**WHAT YOU NEED TO DO**:
How many lines in the data that follows contain the word "fbyte"? Only that number is needed.

(Stored data entries)
● ● ● ●
Definition alloc_ld (sb : superblock) (ld : Z -> block) (r : Z) : Z -> block :=
  bupd (bupd ld (BBLOCK r sb) (mark (ld (BBLOCK r sb)) (r mod BPB))) r (zeros BSIZE).
Definition free_ld (sb : superblock) (ld : Z -> block) (r : Z) : Z -> block :=
  bupd ld (BBLOCK r sb) (unmark (ld (BBLOCK r sb)) (r mod BPB)).

Lemma BPB_pos : 0 < BPB.
Proof. done. Qed.

Lemma nbitmap_nonneg sb : 0 < sb_bmapstart sb -> data_start sb <= sb_size sb -> 0 <= nbitmap sb.
Proof.
  unfold data_start, nbitmap. intros H1 H2. destruct (decide (0 <= sb_size sb + BPB - 1)); [by apply Z.div_pos|].
  pose proof (Z.div_mod (sb_size sb + BPB - 1) BPB). pose proof (Z.mod_pos_bound (sb_size sb + BPB - 1) BPB BPB_pos).
  change BPB with 8192 in *. lia.
Qed.

Lemma BBLOCK_bitmap sb b : 0 <= b < sb_size sb -> is_bitmap sb (BBLOCK b sb).
Proof.
  intros Hb. unfold is_bitmap, data_start, nbitmap, BBLOCK. assert (0 <= b / BPB) by (apply Z.div_pos; [lia|done]).
  assert (b / BPB < (sb_size sb + BPB - 1) / BPB); [|lia].
  replace (sb_size sb + BPB - 1) with ((sb_size sb - 1) + 1 * BPB) by lia. rewrite Z.div_add by done.
  pose proof (Z.div_le_mono b (sb_size sb - 1) BPB BPB_pos). lia.
Qed.

Lemma BBLOCK_inj sb b b' : BBLOCK b sb = BBLOCK b' sb -> b mod BPB = b' mod BPB -> b = b'.
Proof.
  unfold BBLOCK. intros E Em. rewrite (Z.div_mod b BPB), (Z.div_mod b' BPB) by done. f_equal; [f_equal; lia|done].
Qed.

Lemma used_update sb ld r x b :
  0 <= r < sb_size sb -> 0 <= b < sb_size sb ->
  (forall bi, 0 <= bi -> bit_set x bi = if decide (bi = r mod BPB) then bit_set x (r mod BPB) else bit_set (ld (BBLOCK r sb)) bi) ->
  used sb (bupd ld (BBLOCK r sb) x) b = if decide (b = r) then bit_set x (r mod BPB) else used sb ld b.
Proof.
  intros Hr Hb Hx. unfold used, bupd. pose proof (Z.mod_pos_bound b BPB BPB_pos).
  destruct (decide (BBLOCK r sb = BBLOCK b sb)) as [E|E].
  - rewrite Hx by lia. rewrite E. destruct (decide (b mod BPB = r mod BPB)) as [Em|Em].
    + by rewrite decide_True by (by eapply BBLOCK_inj).
    + by rewrite decide_False by congruence.
  - by rewrite decide_False by congruence.
Qed.

Lemma used_bupd_data sb ld b x r : 0 <= r < sb_size sb -> ~ is_bitmap sb b -> used sb (bupd ld b x) r = used sb ld r.
Proof.
  intros Hr Hb. unfold used, bupd. rewrite decide_False; [done|]. intros ->. by apply Hb, BBLOCK_bitmap.
Qed.
(* ===== verification/FsInode.v ===== *)
(** * Inodes on disk (kernel/fs.c, [iupdate] and the reading part of [ilock])

    [iupdate] stores the fields of an inode in its block; loading them back gives the
    same fields, and the other inodes of the block are as they were. *)

From S2P Require Import Prelude KMonad Riscv Mem Bytes Sleeplock Bio BlockLayer UserMem Fs FsBlk FsFile FsData.

(** ** The fields of a [struct dinode] *)

(** The thirteen addresses. *)
Lemma store_addrs_spec (l : list Z) d o : 0 <= o -> forall n, 0 <= n -> o + 4 * n <= Z.of_nat (length d) ->
  let d' := fold_left (fun d k => put32 d (o + 4 * k) (nthZ 0 l k)) (upto n) d in
  length d' = length d /\ (forall k, 0 <= k < n -> get32 d' (o + 4 * k) = u32 (nthZ 0 l k)) /\
  (forall x, 0 <= x -> x < o \/ o + 4 * n <= x -> nthZ 0 d' x = nthZ 0 d x).
Proof.
  intros Ho. apply (natlike_ind (fun n => o + 4 * n <= Z.of_nat (length d) -> _)).
  - intros _. split_and!; [done|intros; lia|done].
  - intros n Hn IH Hl. destruct IH as (H1 & H2 & H3); [lia|]. cbv zeta. rewrite <- Z.add_1_r, upto_S, fold_left_app by done.
    cbn [fold_left]. set (d1 := fold_left _ (upto n) d) in *. split_and!.
    + by rewrite length_put32.
    + intros k Hk. destruct (decide (k = n)) as [->|].
      * apply get32_put32_same; lia.
      * rewrite get32_put32_out by lia. apply H2. lia.
    + intros x Hx Hout. rewrite nthZ_put32_out by lia. apply H3; lia.
Qed.

Record stored_dinode (i : inode) (d : block) (o : Z) (d' : block) : Prop := {
  sd_len : length d' = length d;
  sd_type : get16 d' o = u16 (i_type i);
  sd_major : get16 d' (o + 2) = u16 (i_major i);
  sd_minor : get16 d' (o + 4) = u16 (i_minor i);
  sd_nlink : get16 d' (o + 6) = u16 (i_nlink i);
  sd_size : get32 d' (o + 8) = u32 (i_size i);
  sd_addr k : 0 <= k <= NDIRECT -> get32 d' (o + 12 + 4 * k) = u32 (nthZ 0 (i_addrs i) k);
  sd_out x : 0 <= x -> x < o \/ o + sizeof_dinode <= x -> nthZ 0 d' x = nthZ 0 d x
}.

Lemma store_dinode_spec i d o :
  0 <= o -> o + sizeof_dinode <= Z.of_nat (length d) -> stored_dinode i d o (store_dinode i d o).
Proof.
  unfold sizeof_dinode. intros Ho Hl. unfold store_dinode. cbv zeta.
  set (d0 := put32 (put16 (put16 (put16 (put16 d o (i_type i)) (o + 2) (i_major i)) (o + 4) (i_minor i)) (o + 6) (i_nlink i)) (o + 8) (i_size i)).
  assert (Hl0 : length d0 = length d) by (unfold d0; by rewrite length_put32, !length_put16).
  destruct (store_addrs_spec (i_addrs i) d0 (o + 12) ltac:(lia) (NDIRECT + 1) ltac:(done)) as (H1 & H2 & H3).
  { rewrite Hl0. unfold NDIRECT. lia. }
  set (d' := fold_left _ _ d0) in *. unfold NDIRECT in *.
  assert (H16 : forall x, 0 <= x -> x + 2 <= o + 12 -> get16 d' x = get16 d0 x) by (intros; apply get16_ext; intros; apply H3; lia).
  split; unfold NDIRECT.
  - congruence.
  - rewrite H16 by lia. unfold d0. rewrite (get16_ext _ (put16 d o (i_type i))).
    + apply get16_put16_same; lia.
    + intros x Hx. by rewrite nthZ_put32_out, !nthZ_put16_out by lia.
  - rewrite H16 by lia. unfold d0. rewrite (get16_ext _ (put16 (put16 d o (i_type i)) (o + 2) (i_major i))).
    + apply get16_put16_same; rewrite ?length_put16; lia.
    + intros x Hx. by rewrite nthZ_put32_out, 2!nthZ_put16_out by lia.
  - rewrite H16 by lia. unfold d0. rewrite (get16_ext _ (put16 (put16 (put16 d o (i_type i)) (o + 2) (i_major i)) (o + 4) (i_minor i))).
    + apply get16_put16_same; rewrite ?length_put16; lia.
    + intros x Hx. by rewrite nthZ_put32_out, nthZ_put16_out by lia.
  - rewrite H16 by lia. unfold d0. rewrite (get16_ext _ (put16 (put16 (put16 (put16 d o (i_type i)) (o + 2) (i_major i)) (o + 4) (i_minor i)) (o + 6) (i_nlink i))).
    + apply get16_put16_same; rewrite ?length_put16; lia.
    + intros x Hx. by rewrite nthZ_put32_out by lia.
  - rewrite (get32_ext d' d0) by (intros; apply H3; lia). apply get32_put32_same; rewrite ?length_put16; lia.
  - intros k Hk. apply H2. lia.
  - intros x Hx Hout. rewrite H3 by (unfold sizeof_dinode in *; lia). unfold d0. unfold sizeof_dinode in Hout.
    by rewrite nthZ_put32_out, !nthZ_put16_out by lia.
Qed.

(** The fields fit in their types. *)
Record fields_ok (i : inode) : Prop := {
  fi_type : - 2 ^ 15 <= i_type i < 2 ^ 15;
  fi_major : - 2 ^ 15 <= i_major i < 2 ^ 15;
  fi_minor : - 2 ^ 15 <= i_minor i < 2 ^ 15;
  fi_nlink : - 2 ^ 15 <= i_nlink i < 2 ^ 15
}.

Lemma s16_u16 x : - 2 ^ 15 <= x < 2 ^ 15 -> s16 (u16 x) = x.
Proof.
  intros Hx. unfold s16, u16. rewrite Zplus_mod_idemp_l. rewrite Z.mod_small by lia. lia.
Qed.

(** What [ilock] loads after [iupdate] are the fields that were stored. *)
Lemma dinode_roundtrip i j d o :
  fields_ok i -> 0 <= i_size i < 2 ^ 32 -> length (i_addrs i) = 13%nat -> Forall (fun x => 0 <= x < 2 ^ 32) (i_addrs i) ->
  0 <= o -> o + sizeof_dinode <= Z.of_nat (length d) ->
  load_dinode (store_dinode i d o) o j =
    Inode (i_dev j) (i_inum j) (i_ref j) (i_lock j) true (i_type i) (i_major i) (i_minor i) (i_nlink i) (i_size i) (i_addrs i).
Proof.
  intros [? ? ? ?] Hs Hl Hall Ho Hlen. destruct (store_dinode_spec i d o Ho Hlen). unfold load_dinode.
  rewrite sd_type0, sd_major0, sd_minor0, sd_nlink0, sd_size0, !s16_u16, u32_small by done. f_equal.
  apply list_eq_nthZ; [by rewrite length_fmap|]. rewrite length_fmap. cbn [length upto NDIRECT].
  intros k Hk. change (length (upto (NDIRECT + 1))) with 13%nat in Hk. unfold nthZ at 1. rewrite nth_lookup, list_lookup_fmap, lookup_upto by (unfold NDIRECT; lia).
  cbn. rewrite Z2Nat.id by lia. rewrite sd_addr0 by (unfold NDIRECT; lia). apply u32_small.
  unfold nthZ. destruct (nth_in_or_default (Z.to_nat k) (i_addrs i) 0) as [Hin| ->]; [|lia].
  apply list_elem_of_In in Hin. by eapply (proj1 (Forall_forall _ _)) in Hall.
Qed.

(** The other inodes of the block are not affected. *)
Lemma dinode_other i j d o o' :
  0 <= o -> o + sizeof_dinode <= Z.of_nat (length d) -> 0 <= o' -> o' + sizeof_dinode <= o \/ o + sizeof_dinode <= o' ->
  load_dinode (store_dinode i d o) o' j = load_dinode d o' j.
Proof.
  intros Ho Hlen Ho' Hout. destruct (store_dinode_spec i d o Ho Hlen). unfold sizeof_dinode in *.
  assert (H16 : forall x, 0 <= x <= 62 -> get16 (store_dinode i d o) (o' + x) = get16 d (o' + x)) by (intros; apply get16_ext; intros; apply sd_out0; unfold sizeof_dinode; lia).
  assert (H32 : forall x, 0 <= x <= 60 -> get32 (store_dinode i d o) (o' + x) = get32 d (o' + x)) by (intros; apply get32_ext; intros; apply sd_out0; unfold sizeof_dinode; lia).
  unfold load_dinode. rewrite !H16, H32 by lia. pose proof (H16 0 ltac:(lia)) as E0. rewrite Z.add_0_r in E0. rewrite E0. f_equal.
  apply list_fmap_ext. intros k x Hx. apply list_elem_of_lookup_2, elem_of_upto in Hx. unfold NDIRECT in Hx.
  rewrite <- Z.add_assoc. apply H32. lia.
Qed.

(** ** iupdate *)

(** A block before the data changes. *)
Section meta.
Context (sb : superblock) (ld : Z -> block) (i : inode) (b : Z) (x : block).
Context (Hok : fs_ok sb ld) (Hio : inode_ok sb ld i) (Hb : 0 < b < sb_bmapstart sb) (Hlen : length x = Z.to_nat BSIZE).

Lemma meta_not_bitmap : ~ is_bitmap sb b.
Proof. clear - Hb. unfold is_bitmap. lia. Qed.

Lemma meta_slot_ne k : 0 <= k < NSLOTS -> slot ld i k <> 0 -> slot ld i k <> b.
Proof.
  clear Hlen. intros Hk Hn. destruct (io_slot _ _ _ Hio k Hk Hn) as [Hr _]. pose proof (fo_size _ _ Hok). pose proof (nbitmap_nonneg sb). unfold data_start in *. lia.
Qed.

Lemma meta_slot k : slot (bupd ld b x) i k = slot ld i k.
Proof.
  clear Hlen. destruct (decide (k <= NDIRECT)); [by rewrite !slot_le|]. rewrite !(slot_gt _ _ k) by lia.
  rewrite (slot_le (bupd ld b x)), <- (slot_le ld) by lia. destruct (decide (slot ld i NDIRECT = 0)) as [|Hn]; [done|].
  unfold bupd. rewrite decide_False; [done|]. intros E. by apply (meta_slot_ne NDIRECT).
Qed.

Lemma meta_used b' : 0 <= b' < sb_size sb -> used sb (bupd ld b x) b' = used sb ld b'.
Proof. intros Hb'. apply used_bupd_data; [done|apply meta_not_bitmap]. Qed.

Lemma meta_ok : fs_ok sb (bupd ld b x) /\ inode_ok sb (bupd ld b x) i.
Proof.
  split; [apply fs_ok_bupd; [done|apply meta_not_bitmap|done]|]. pose proof (data_start_pos sb ld Hok). destruct Hio. split; try done.
  - intros k Hk. rewrite meta_slot. intros Hn. destruct (io_slot k Hk Hn). split; [done|]. rewrite meta_used; [done|]. lia.
  - intros k k' Hk Hk'. rewrite !meta_slot. by apply io_inj.
  - intros bn Hbn Hlt. rewrite meta_slot. by apply io_mapped.
Qed.

Lemma meta_fbyte o : 0 <= o -> o / BSIZE < MAXFILE -> slot ld i (file_slot (o / BSIZE)) <> 0 -> fbyte (bupd ld b x) i o = fbyte ld i o.
Proof.
  intros Ho Hm Hn. unfold fbyte. rewrite meta_slot. unfold bupd. rewrite decide_False; [done|]. intros E.
  apply (meta_slot_ne (file_slot (o / BSIZE))); [|done|done]. apply file_slot_range. split; [by apply Z.div_pos|done].
Qed.
End meta.

Section iupdate.
Context {L U : Type} {HB : BlockLayer L} {HL : BlockLaws L} {HU : UserMem U}.
Context (ip : Z) (sb : superblock).
Implicit Types (s : fs L U) (a : bstate).

Definition inode_block (ld : Z -> block) (i : inode) : block := store_dinode i (ld (IBLOCK (i_inum i) sb)) (dip_off (i_inum i)).

Lemma dip_off_range inum : 0 <= dip_off inum /\ dip_off inum + sizeof_dinode <= BSIZE.
Proof.
  unfold dip_off. pose proof (Z.mod_pos_bound inum IPB ltac:(done)) as H. change IPB with 16 in *. unfold sizeof_dinode, BSIZE. lia.
Qed.

Lemma length_inode_block ld i : fs_ok sb ld -> length (inode_block ld i) = Z.to_nat BSIZE.
Proof.
  intros Hok. pose proof (dip_off_range (i_inum i)) as [H1 H2]. unfold inode_block.
  rewrite (sd_len _ _ _ _ (store_dinode_spec i _ _ H1 ltac:(rewrite (fo_len _ _ Hok); unfold BSIZE in *; lia))). apply Hok.
Qed.

Lemma iupdate_runs c s a (Q : unit -> fs L U -> Prop) :
  let i := inodeat s ip in
  let b := IBLOCK (i_inum i) sb in
  file_state ip sb c s a -> fits s a (b_txn a) 0 ->
  (forall s', (forall c', ceq c c' -> file_state ip sb c' s' (BS (bupd (b_ld a) b (inode_block (b_ld a) i)) ∅ ({[b]} ∪ b_txn a))) ->
     kept ∅ s s' -> Q tt s') ->
  runs (iupdate ip) c s Q.
Proof.
  intros i b F [Hf1 Hf2] HK. unfold iupdate. eapply runs_same; [reflexivity|]. eapply runs_same; [reflexivity|]. cbn [id].
  fold i. rewrite (fl_sb _ _ _ _ _ F). fold b. assert (Edev : i_dev i = ROOTDEV) by apply F. rewrite Edev.
  rewrite (fl_held _ _ _ _ _ F), map_size_empty in Hf2.
  eapply (bread_step ∅ _ _ _ b); [apply F|set_solver|by rewrite (fl_held _ _ _ _ _ F)|rewrite (fl_held _ _ _ _ _ F), map_size_empty; lia|].
  intros bp c1 s1 Hc1 HT1 Hb1 Hk1. eapply (get_step _ _ _ _ b); [exact HT1|apply lookup_insert_eq|done|].
  cbn [b_ld]. fold (inode_block (b_ld a) i).
  eapply (update_runs ∅ _ _ a); [exact HT1|set_solver|by rewrite (fl_held _ _ _ _ _ F)|done|apply length_inode_block; apply F|rewrite (kept_cap _ _ _ Hk1); lia|].
  rewrite (fl_held _ _ _ _ _ F). intros s2 HT2 Hk2. pose proof (kept_trans _ _ _ _ Hk1 Hk2) as Hk.
  assert (Hb : 0 < b < sb_bmapstart sb) by apply F.
  apply HK; [|done]. intros c' Hc'. destruct (meta_ok sb (b_ld a) i b (inode_block (b_ld a) i)) as [Hok' Hio'];
    [apply F|apply F|done|apply length_inode_block; apply F|].
  split; [apply HT2; ceqs|done|by rewrite (kept_sb _ _ _ Hk); apply F|by rewrite (kept_inode _ _ _ Hk); apply F|done|].
  by rewrite (kept_inodeat _ _ _ _ Hk).
Qed.
End iupdate.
● ● ● ●
**ANSWER SECTION**:
2